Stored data

· · · · · · ·

(** While the right pointer comes down, the element the left one stopped at
    stays. *)
Lemma scan_down_run fuel : forall p,
  parted p -> pc p - pb p < Z.of_nat fuel -> stopped (pb p) (fun r => 0 < r) p ->
  wp (scan_down cmp fuel a p) s (fun p' s' => s' = s /\ parted p' /\ pb p' = pb p /\
    pc p' <= pc p /\ stopped (pb p') (fun r => 0 < r) p' /\ stopped (pc p') (fun r => r < 0) p').
Proof.
  induction fuel as [|fuel IH]; intros p H Hf Hst; simpl scan_down.
  { rewrite (proj2 (Z.leb_gt _ _)) by lia. split_and!; (done || unfold stopped; lia). }
  destruct (Z.leb_spec (pb p) (pc p)) as [Hle|]; [|split_and!; (done || unfold stopped; lia)].
  pose proof (pt_pa _ _ _ _ _ H). pose proof (pt_pc _ _ _ _ _ H). pose proof (pt_a _ _ _ _ _ H).
  pose proof (pt_n _ _ _ _ _ H). pose proof (parted_size _ _ _ _ _ H).
  destruct (pivot_cmp p (pc p) H) as (x & Hx & E); [lia|].
  destruct (Hst Hle) as (y & Hy & Hfy).
  apply wp_bind. eapply wp_intro; [exact E|].
  destruct (Z.leb_spec 0 (f x v)); [|split_and!; (done || lia || (intros _; exists x; split; [done|lia]))].
  apply wp_bind.
  apply (wp_mono _ _ (fun p' s' => s' = s /\ pb p' = pb p /\ pc p' = pc p /\
    parted (Part (pa p') (pb p') (pc p' - 1) (pd p') (swap_cnt p') (arr p')) /\
    (pb p < pc p -> elem (arr p') (pb p) = Some y))).
  - intros p' _ (-> & Hb & Hc & Hp' & Hy').
    eapply wp_mono; [|apply IH; [exact Hp'|simpl; lia|]]; simpl.
    + intros p'' _ (-> & Hp'' & ? & ? & ? & ?). split_and!; (done || lia).
    + unfold stopped. simpl. rewrite Hb, Hc. intros ?. exists y. split; [apply Hy'; lia|done].
  - destruct (Z.eqb_spec (f x v) 0).
    + apply wp_bind, wp_swap; [lia..|]. split_and!; [done..|simpl; by eapply parted_down_eq|]. simpl.
      intros ?. rewrite elem_exch by lia. by rewrite !(proj2 (Z.eqb_neq _ _)) by lia.
    + split_and!; [done..| |done]. eapply parted_down_gt; (done || lia).
Qed.

Lemma partition_run fuel : forall p,
  parted p -> pc p - pb p + 1 < Z.of_nat fuel ->
  wp (partition cmp fuel a p) s (fun p' s' => s' = s /\ parted p' /\ pb p' = pc p' + 1).
Proof.
  induction fuel as [|fuel IH]; intros p H Hf; [pose proof (pt_pb _ _ _ _ _ H); lia|].
  cbn [partition]. apply wp_bind.
  eapply wp_mono; [|apply scan_up_run; [exact H|lia]]. intros p1 _ (-> & Hp1 & ? & ? & Hst1).
  apply wp_bind.
  eapply wp_mono; [|apply scan_down_run; [exact Hp1|lia|done]].
  intros p2 _ (-> & Hp2 & Hb & Hc & Hst2 & Hst2').
  rewrite Z.gtb_ltb. destruct (Z.ltb_spec (pc p2) (pb p2)) as [|Hle].
  { split_and!; [done..|]. pose proof (pt_pb _ _ _ _ _ Hp2). lia. }
  pose proof (pt_pa _ _ _ _ _ Hp2). pose proof (pt_pc _ _ _ _ _ Hp2). pose proof (pt_a _ _ _ _ _ Hp2).
  pose proof (pt_n _ _ _ _ _ Hp2). pose proof (parted_size _ _ _ _ _ Hp2).
  destruct (Hst2 Hle) as (x & Hx & Hfx), (Hst2' Hle) as (y & Hy & Hfy).
  apply wp_bind, wp_swap; [lia..|]. apply IH; [by eapply parted_swap|]. simpl. lia.
Qed.
End scans.

(** The two exchanges of blocks after the partition bring the elements equal to
    the pivot into the middle. *)
Lemma gather_run a n v l0 p :
  parted a n v l0 p -> pb p = pc p + 1 ->
  let nl := pb p - pa p in let ng := pd p - pc p in let pn := a + n in
  wp (l <- vecswap a (pb p - Z.min (pa p - a) (pb p - pa p)) (Z.min (pa p - a) (pb p - pa p)) (arr p);;
      vecswap (pb p) (pn - Z.min (pd p - pc p) (pn - pd p - 1)) (Z.min (pd p - pc p) (pn - pd p - 1)) l) s
    (post (fun l => shuffle a pn l0 l /\
      seg a (a + nl) (fun x => f x v < 0) l /\
      seg (a + nl) (pn - ng) (fun x => x = v \/ f x v = 0) l /\
      seg (pn - ng) pn (fun x => 0 < f x v) l)).
Proof.
  intros H Hmeet. pose proof (parted_size _ _ _ _ _ H) as Hs. destruct p as [pa1 pb1 pc1 pd1 sc ar].
  destruct H as [Ha Hn Hpa Hpb Hpc Hv He1 Hlt Hgt He2 Hsh Hok]. cbn in *. subst pb1.
  apply wp_bind. eapply wp_mono; [|apply vecswap_run; lia]. intros l1 _ [-> [Hsh1 Hel1]].
  assert (size l1 = size ar) as Hs1 by (eapply shuffle_size, (Hsh1 a (a + n)); lia).
  eapply wp_mono; [|apply vecswap_run; lia]. intros l2 _ [-> [Hsh2 Hel2]].
  split; [done|]. split_and!.
  - etrans; [done|]. etrans; [apply Hsh1; lia|]. apply Hsh2; lia.
  - intros k Hk. rewrite Hel2, !decide_False, Hel1 by lia.
    repeat case_decide; first [lia | apply Hlt; lia].
  - assert (seg a (pa1) (fun x => x = v \/ f x v = 0) ar) as He1'.
    { intros k Hk. destruct (Z.eq_dec k a) as [->|]; [eauto|].
      destruct (He1 k) as (x & ? & ?); [lia|eauto]. }
    apply (seg_impl _ _ _ (fun x => x = v \/ f x v = 0)) in He2; [|by right].
    intros k Hk. rewrite Hel2 by lia.
    repeat case_decide; try lia; rewrite Hel1 by lia; repeat case_decide;
      first [lia | apply He1'; lia | apply He2; lia
            | destruct (Z_lt_le_dec k (pc1 + 1)); [apply He1'; lia|apply He2; lia]].
  - intros k Hk. rewrite Hel2 by lia.
    repeat case_decide; try lia; rewrite Hel1, !decide_False by lia; apply Hgt; lia.
Qed.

· · · · · · ·

Exercise requirements
The full set of records above is to be printed again verbatim.

Result
(** While the right pointer comes down, the element the left one stopped at
    stays. *)
Lemma scan_down_run fuel : forall p,
  parted p -> pc p - pb p < Z.of_nat fuel -> stopped (pb p) (fun r => 0 < r) p ->
  wp (scan_down cmp fuel a p) s (fun p' s' => s' = s /\ parted p' /\ pb p' = pb p /\
    pc p' <= pc p /\ stopped (pb p') (fun r => 0 < r) p' /\ stopped (pc p') (fun r => r < 0) p').
Proof.
  induction fuel as [|fuel IH]; intros p H Hf Hst; simpl scan_down.
  { rewrite (proj2 (Z.leb_gt _ _)) by lia. split_and!; (done || unfold stopped; lia). }
  destruct (Z.leb_spec (pb p) (pc p)) as [Hle|]; [|split_and!; (done || unfold stopped; lia)].
  pose proof (pt_pa _ _ _ _ _ H). pose proof (pt_pc _ _ _ _ _ H). pose proof (pt_a _ _ _ _ _ H).
  pose proof (pt_n _ _ _ _ _ H). pose proof (parted_size _ _ _ _ _ H).
  destruct (pivot_cmp p (pc p) H) as (x & Hx & E); [lia|].
  destruct (Hst Hle) as (y & Hy & Hfy).
  apply wp_bind. eapply wp_intro; [exact E|].
  destruct (Z.leb_spec 0 (f x v)); [|split_and!; (done || lia || (intros _; exists x; split; [done|lia]))].
  apply wp_bind.
  apply (wp_mono _ _ (fun p' s' => s' = s /\ pb p' = pb p /\ pc p' = pc p /\
    parted (Part (pa p') (pb p') (pc p' - 1) (pd p') (swap_cnt p') (arr p')) /\
    (pb p < pc p -> elem (arr p') (pb p) = Some y))).
  - intros p' _ (-> & Hb & Hc & Hp' & Hy').
    eapply wp_mono; [|apply IH; [exact Hp'|simpl; lia|]]; simpl.
    + intros p'' _ (-> & Hp'' & ? & ? & ? & ?). split_and!; (done || lia).
    + unfold stopped. simpl. rewrite Hb, Hc. intros ?. exists y. split; [apply Hy'; lia|done].
  - destruct (Z.eqb_spec (f x v) 0).
    + apply wp_bind, wp_swap; [lia..|]. split_and!; [done..|simpl; by eapply parted_down_eq|]. simpl.
      intros ?. rewrite elem_exch by lia. by rewrite !(proj2 (Z.eqb_neq _ _)) by lia.
    + split_and!; [done..| |done]. eapply parted_down_gt; (done || lia).
Qed.

Lemma partition_run fuel : forall p,
  parted p -> pc p - pb p + 1 < Z.of_nat fuel ->
  wp (partition cmp fuel a p) s (fun p' s' => s' = s /\ parted p' /\ pb p' = pc p' + 1).
Proof.
  induction fuel as [|fuel IH]; intros p H Hf; [pose proof (pt_pb _ _ _ _ _ H); lia|].
  cbn [partition]. apply wp_bind.
  eapply wp_mono; [|apply scan_up_run; [exact H|lia]]. intros p1 _ (-> & Hp1 & ? & ? & Hst1).
  apply wp_bind.
  eapply wp_mono; [|apply scan_down_run; [exact Hp1|lia|done]].
  intros p2 _ (-> & Hp2 & Hb & Hc & Hst2 & Hst2').
  rewrite Z.gtb_ltb. destruct (Z.ltb_spec (pc p2) (pb p2)) as [|Hle].
  { split_and!; [done..|]. pose proof (pt_pb _ _ _ _ _ Hp2). lia. }
  pose proof (pt_pa _ _ _ _ _ Hp2). pose proof (pt_pc _ _ _ _ _ Hp2). pose proof (pt_a _ _ _ _ _ Hp2).
  pose proof (pt_n _ _ _ _ _ Hp2). pose proof (parted_size _ _ _ _ _ Hp2).
  destruct (Hst2 Hle) as (x & Hx & Hfx), (Hst2' Hle) as (y & Hy & Hfy).
  apply wp_bind, wp_swap; [lia..|]. apply IH; [by eapply parted_swap|]. simpl. lia.
Qed.
End scans.

(** The two exchanges of blocks after the partition bring the elements equal to
    the pivot into the middle. *)
Lemma gather_run a n v l0 p :
  parted a n v l0 p -> pb p = pc p + 1 ->
  let nl := pb p - pa p in let ng := pd p - pc p in let pn := a + n in
  wp (l <- vecswap a (pb p - Z.min (pa p - a) (pb p - pa p)) (Z.min (pa p - a) (pb p - pa p)) (arr p);;
      vecswap (pb p) (pn - Z.min (pd p - pc p) (pn - pd p - 1)) (Z.min (pd p - pc p) (pn - pd p - 1)) l) s
    (post (fun l => shuffle a pn l0 l /\
      seg a (a + nl) (fun x => f x v < 0) l /\
      seg (a + nl) (pn - ng) (fun x => x = v \/ f x v = 0) l /\
      seg (pn - ng) pn (fun x => 0 < f x v) l)).
Proof.
  intros H Hmeet. pose proof (parted_size _ _ _ _ _ H) as Hs. destruct p as [pa1 pb1 pc1 pd1 sc ar].
  destruct H as [Ha Hn Hpa Hpb Hpc Hv He1 Hlt Hgt He2 Hsh Hok]. cbn in *. subst pb1.
  apply wp_bind. eapply wp_mono; [|apply vecswap_run; lia]. intros l1 _ [-> [Hsh1 Hel1]].
  assert (size l1 = size ar) as Hs1 by (eapply shuffle_size, (Hsh1 a (a + n)); lia).
  eapply wp_mono; [|apply vecswap_run; lia]. intros l2 _ [-> [Hsh2 Hel2]].
  split; [done|]. split_and!.
  - etrans; [done|]. etrans; [apply Hsh1; lia|]. apply Hsh2; lia.
  - intros k Hk. rewrite Hel2, !decide_False, Hel1 by lia.
    repeat case_decide; first [lia | apply Hlt; lia].
  - assert (seg a (pa1) (fun x => x = v \/ f x v = 0) ar) as He1'.
    { intros k Hk. destruct (Z.eq_dec k a) as [->|]; [eauto|].
      destruct (He1 k) as (x & ? & ?); [lia|eauto]. }
    apply (seg_impl _ _ _ (fun x => x = v \/ f x v = 0)) in He2; [|by right].
    intros k Hk. rewrite Hel2 by lia.
    repeat case_decide; try lia; rewrite Hel1 by lia; repeat case_decide;
      first [lia | apply He1'; lia | apply He2; lia
            | destruct (Z_lt_le_dec k (pc1 + 1)); [apply He1'; lia|apply He2; lia]].
  - intros k Hk. rewrite Hel2 by lia.
    repeat case_decide; try lia; rewrite Hel1, !decide_False by lia; apply Hgt; lia.
Qed.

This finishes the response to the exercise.